- [PROBLEM REQUIREMENTS] Give back an exact copy of the lines from the start of the material through the line bearing "Definition PARITY : Z". Include both ends and nothing else.

- [THE DATA]
(** [enum StartByte], [enum PacketType] and the [FieldType] tags used here. *)
Definition START_BYTE : Z := 97.   (* 0x61 *)
Definition CONTROL : Z := 0.
Definition CHANNEL : Z := 1.
Definition SPEECH : Z := 2.

Definition PARITY : Z := 47.       (* 0x2f *)
Definition PRODID : Z := 48.       (* 0x30 *)
Definition RESET : Z := 51.        (* 0x33 *)
Definition READY : Z := 57.        (* 0x39 *)
Definition CHANNEL0 : Z := 64.     (* 0x40 *)
Definition CHANNEL1 : Z := 65.     (* 0x41 *)
Definition CHANNEL2 : Z := 66.     (* 0x42 *)

(** [sizeof(Header)] and [sizeof(ParityField)]. *)
Definition header_size : nat := 4.
Definition parity_size : nat := 2.

(** [class Packet { string buffer; bool has_parity; }]. *)
Record Packet := mkPacket { buffer : list Z; has_parity : bool }.

(** Byte [i] of a [std::string]; reading at index [size()] yields the
    terminating NUL, which is what [nth _ _ 0] returns there. *)
Definition byte_at (bs : list Z) (i : nat) : Z := nth i bs 0.

(** Overwrite byte [i] (in range in every use below). *)
Definition replace_nth (bs : list Z) (i : nat) (v : Z) : list Z := list_set bs i v.

(** [Header::getLength]: [ntohs(length)], the big-endian bytes 1 and 2. *)
Definition getLength (bs : list Z) : Z := byte_at bs 1 * 256 + byte_at bs 2.

(** [Header::setLength(uint16_t val)]: [length = htons(val)]. *)
Definition setLength (bs : list Z) (val : Z) : list Z :=
  let v := val mod 65536 in
  replace_nth (replace_nth bs 1 (v / 256)) 2 (v mod 256).

(** [ParityField::parity]: XOR of all bytes of the view. *)
Definition parity (data : list Z) : Z := fold_left Z.lxor data 0.

(** [string_view(s).substr(pos, count)]. *)
Definition substr (s : list Z) (pos count : nat) : list Z :=
  firstn count (skipn pos s).

(** [Packet::Packet(PacketType type)]: a zeroed header with [has_parity]
    false, hence [Header(type, 0)]. *)
Definition new_packet (ty : Z) : Packet :=
  mkPacket [START_BYTE; 0; 0; ty] false.

(** [Packet::append<Field>(type)]: one tag byte. *)
Definition append_field (p : Packet) (tag : Z) : Packet :=
  mkPacket (buffer p ++ [tag]) (has_parity p).

(** [Packet::append<ParityField>()]: the buffer is resized (zero-filled) and
    the constructor writes the tag only. *)
Definition append_parity_field (bs : list Z) : list Z := bs ++ [PARITY; 0].

(** [Packet::updateHeaderLength]. *)
Definition updateHeaderLength (bs : list Z) : list Z :=
  setLength bs (Z.of_nat (length bs) - Z.of_nat header_size).

(** [Packet::finalize(bool with_parity)]. The parity field, when present, is
    the last two bytes of the buffer; its value byte is the last one. *)
Definition finalize (p : Packet) (with_parity : bool) : Packet :=
  let '(bs, hp) :=
    if has_parity p && negb with_parity then
      (firstn (length (buffer p) - parity_size) (buffer p), false)
    else if negb (has_parity p) && with_parity then
      (append_parity_field (buffer p), true)
    else (buffer p, has_parity p) in
  let bs := updateHeaderLength bs in
  if hp then
    let data := substr bs 1 (length bs - 2) in
    mkPacket (replace_nth bs (length bs - 1) (parity data)) true
  else mkPacket bs false.

(** [Header::check]: [None] stands for the thrown [runtime_error]. *)
Definition header_check (bs : list Z) : option unit :=
  if (length bs <? header_size)%nat then None
  else if negb (byte_at bs 0 =? START_BYTE) then None
  else if negb (getLength bs =? Z.of_nat (length bs) - Z.of_nat header_size)
  then None
  else
    let ty := byte_at bs 3 in
    if (ty =? CONTROL) || (ty =? CHANNEL) || (ty =? SPEECH) then Some tt
    else None.

(** [Packet::Packet(const string&, bool has_parity, bool check_parity)]. *)
Definition parse (bs : list Z) (hp cp : bool) : option Packet :=
  let n := length bs in
  let parity_ok :=
    if hp then
      if (n <? header_size + parity_size)%nat then false
      else if negb (byte_at bs (n - 2) =? PARITY) then false
      else if cp then parity (substr bs 1 (n - 2)) =? byte_at bs (n - 1)
      else true
    else true in
  if parity_ok then
    match header_check bs with
    | Some _ => Some (mkPacket bs hp)
    | None => None
    end
  else None.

- [ANSWER FOR THE TASK]
(** [enum StartByte], [enum PacketType] and the [FieldType] tags used here. *)
Definition START_BYTE : Z := 97.   (* 0x61 *)
Definition CONTROL : Z := 0.
Definition CHANNEL : Z := 1.
Definition SPEECH : Z := 2.

Definition PARITY : Z := 47.       (* 0x2f *)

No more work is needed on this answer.